─── DATA TO EXAMINE

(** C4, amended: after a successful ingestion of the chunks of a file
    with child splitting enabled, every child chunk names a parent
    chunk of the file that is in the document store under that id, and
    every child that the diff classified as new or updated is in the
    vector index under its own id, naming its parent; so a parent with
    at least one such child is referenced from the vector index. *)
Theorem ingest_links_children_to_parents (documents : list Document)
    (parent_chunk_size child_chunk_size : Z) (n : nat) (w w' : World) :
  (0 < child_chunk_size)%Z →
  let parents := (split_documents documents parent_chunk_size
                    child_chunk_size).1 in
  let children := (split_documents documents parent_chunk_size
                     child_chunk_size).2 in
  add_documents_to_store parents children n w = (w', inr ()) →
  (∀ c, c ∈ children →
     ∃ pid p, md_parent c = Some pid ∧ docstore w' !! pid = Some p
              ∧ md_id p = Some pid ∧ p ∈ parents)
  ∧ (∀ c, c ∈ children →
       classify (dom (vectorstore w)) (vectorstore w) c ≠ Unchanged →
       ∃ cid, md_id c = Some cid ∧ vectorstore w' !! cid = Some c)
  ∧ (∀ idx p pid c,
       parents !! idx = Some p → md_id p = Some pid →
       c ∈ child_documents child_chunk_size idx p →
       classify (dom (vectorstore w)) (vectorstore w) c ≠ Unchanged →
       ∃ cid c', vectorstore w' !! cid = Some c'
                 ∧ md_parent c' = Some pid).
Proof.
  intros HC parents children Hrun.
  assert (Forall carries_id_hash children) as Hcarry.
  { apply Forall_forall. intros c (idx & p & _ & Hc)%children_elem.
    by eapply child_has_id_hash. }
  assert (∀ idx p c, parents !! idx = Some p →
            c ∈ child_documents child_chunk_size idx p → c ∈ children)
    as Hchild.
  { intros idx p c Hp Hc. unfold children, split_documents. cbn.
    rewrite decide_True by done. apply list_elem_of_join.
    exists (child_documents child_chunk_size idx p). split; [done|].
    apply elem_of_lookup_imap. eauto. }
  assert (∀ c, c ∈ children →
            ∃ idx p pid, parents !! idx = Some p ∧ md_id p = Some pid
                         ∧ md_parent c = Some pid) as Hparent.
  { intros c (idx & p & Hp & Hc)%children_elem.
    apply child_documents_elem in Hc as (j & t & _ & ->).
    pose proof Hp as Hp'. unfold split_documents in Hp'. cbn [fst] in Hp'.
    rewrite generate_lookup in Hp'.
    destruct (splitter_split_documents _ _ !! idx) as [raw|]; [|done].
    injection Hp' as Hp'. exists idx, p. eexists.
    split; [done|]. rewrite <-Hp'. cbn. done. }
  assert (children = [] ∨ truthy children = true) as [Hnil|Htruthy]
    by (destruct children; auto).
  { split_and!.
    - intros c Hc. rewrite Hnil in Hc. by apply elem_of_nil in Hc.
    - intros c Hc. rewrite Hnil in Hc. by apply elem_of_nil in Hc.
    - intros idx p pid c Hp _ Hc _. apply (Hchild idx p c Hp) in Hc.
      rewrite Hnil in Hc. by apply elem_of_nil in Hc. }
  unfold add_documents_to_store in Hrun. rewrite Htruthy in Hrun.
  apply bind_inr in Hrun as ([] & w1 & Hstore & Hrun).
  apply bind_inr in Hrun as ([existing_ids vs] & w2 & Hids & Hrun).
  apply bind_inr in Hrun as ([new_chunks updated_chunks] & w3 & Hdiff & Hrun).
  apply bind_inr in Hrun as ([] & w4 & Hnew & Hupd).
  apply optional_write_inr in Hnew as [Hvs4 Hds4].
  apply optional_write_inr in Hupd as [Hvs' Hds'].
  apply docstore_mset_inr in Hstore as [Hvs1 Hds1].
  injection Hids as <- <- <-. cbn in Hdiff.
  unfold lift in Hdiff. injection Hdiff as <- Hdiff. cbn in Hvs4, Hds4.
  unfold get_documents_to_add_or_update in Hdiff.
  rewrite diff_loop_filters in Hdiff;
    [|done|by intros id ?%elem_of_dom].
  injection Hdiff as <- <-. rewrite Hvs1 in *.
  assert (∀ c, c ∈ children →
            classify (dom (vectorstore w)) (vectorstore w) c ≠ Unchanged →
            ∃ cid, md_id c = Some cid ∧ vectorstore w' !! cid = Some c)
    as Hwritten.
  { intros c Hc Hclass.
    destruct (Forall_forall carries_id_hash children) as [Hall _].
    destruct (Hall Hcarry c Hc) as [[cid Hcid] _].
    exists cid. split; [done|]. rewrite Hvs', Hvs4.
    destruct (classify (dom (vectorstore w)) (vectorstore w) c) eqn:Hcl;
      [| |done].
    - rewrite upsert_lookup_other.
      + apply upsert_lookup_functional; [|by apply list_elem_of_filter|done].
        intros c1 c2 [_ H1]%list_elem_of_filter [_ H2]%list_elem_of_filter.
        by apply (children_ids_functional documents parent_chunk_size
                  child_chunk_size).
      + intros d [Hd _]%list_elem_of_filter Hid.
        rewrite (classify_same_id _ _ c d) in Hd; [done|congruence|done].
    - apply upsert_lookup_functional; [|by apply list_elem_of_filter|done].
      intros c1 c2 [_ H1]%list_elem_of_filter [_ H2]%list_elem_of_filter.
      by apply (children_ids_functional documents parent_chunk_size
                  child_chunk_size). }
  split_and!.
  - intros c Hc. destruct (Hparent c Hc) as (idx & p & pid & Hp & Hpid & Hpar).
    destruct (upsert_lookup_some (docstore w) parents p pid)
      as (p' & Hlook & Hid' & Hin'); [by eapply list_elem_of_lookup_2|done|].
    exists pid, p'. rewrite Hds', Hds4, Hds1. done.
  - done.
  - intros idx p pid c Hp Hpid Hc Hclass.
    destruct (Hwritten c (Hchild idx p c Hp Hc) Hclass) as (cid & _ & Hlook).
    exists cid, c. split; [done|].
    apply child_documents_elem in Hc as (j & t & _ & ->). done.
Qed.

──────
─── DATA TO EXAMINE

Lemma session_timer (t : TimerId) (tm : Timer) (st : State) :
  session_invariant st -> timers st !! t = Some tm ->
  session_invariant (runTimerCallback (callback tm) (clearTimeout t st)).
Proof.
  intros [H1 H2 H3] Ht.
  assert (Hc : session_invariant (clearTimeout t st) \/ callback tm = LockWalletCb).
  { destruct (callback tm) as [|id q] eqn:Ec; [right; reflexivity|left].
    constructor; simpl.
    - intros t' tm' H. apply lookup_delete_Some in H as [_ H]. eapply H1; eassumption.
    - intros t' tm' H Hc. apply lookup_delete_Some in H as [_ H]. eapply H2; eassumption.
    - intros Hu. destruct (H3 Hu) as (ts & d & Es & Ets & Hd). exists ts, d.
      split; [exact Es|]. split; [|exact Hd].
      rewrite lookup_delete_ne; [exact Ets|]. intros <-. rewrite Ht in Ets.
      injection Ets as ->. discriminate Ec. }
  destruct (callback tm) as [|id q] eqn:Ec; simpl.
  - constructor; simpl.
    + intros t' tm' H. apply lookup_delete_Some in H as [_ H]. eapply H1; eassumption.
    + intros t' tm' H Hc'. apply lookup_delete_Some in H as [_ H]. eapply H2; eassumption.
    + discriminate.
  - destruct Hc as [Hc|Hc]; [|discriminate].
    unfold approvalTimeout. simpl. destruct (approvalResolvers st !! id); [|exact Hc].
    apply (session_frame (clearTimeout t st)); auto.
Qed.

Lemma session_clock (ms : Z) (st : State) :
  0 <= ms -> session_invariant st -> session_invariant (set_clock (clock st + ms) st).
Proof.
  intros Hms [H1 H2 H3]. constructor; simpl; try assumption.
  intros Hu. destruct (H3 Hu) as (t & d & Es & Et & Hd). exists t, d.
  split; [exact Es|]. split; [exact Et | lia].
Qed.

──────

**WHAT IS BEING ASKED**
Given the records above, reproduce precisely and only the lines between the line holding "(** C4, amended: after" and the line holding "Theorem ingest_links_children_to_parents (documents", inclusive.

**RESULT OF THIS EXERCISE**
(** C4, amended: after a successful ingestion of the chunks of a file
    with child splitting enabled, every child chunk names a parent
    chunk of the file that is in the document store under that id, and
    every child that the diff classified as new or updated is in the
    vector index under its own id, naming its parent; so a parent with
    at least one such child is referenced from the vector index. *)
Theorem ingest_links_children_to_parents (documents : list Document)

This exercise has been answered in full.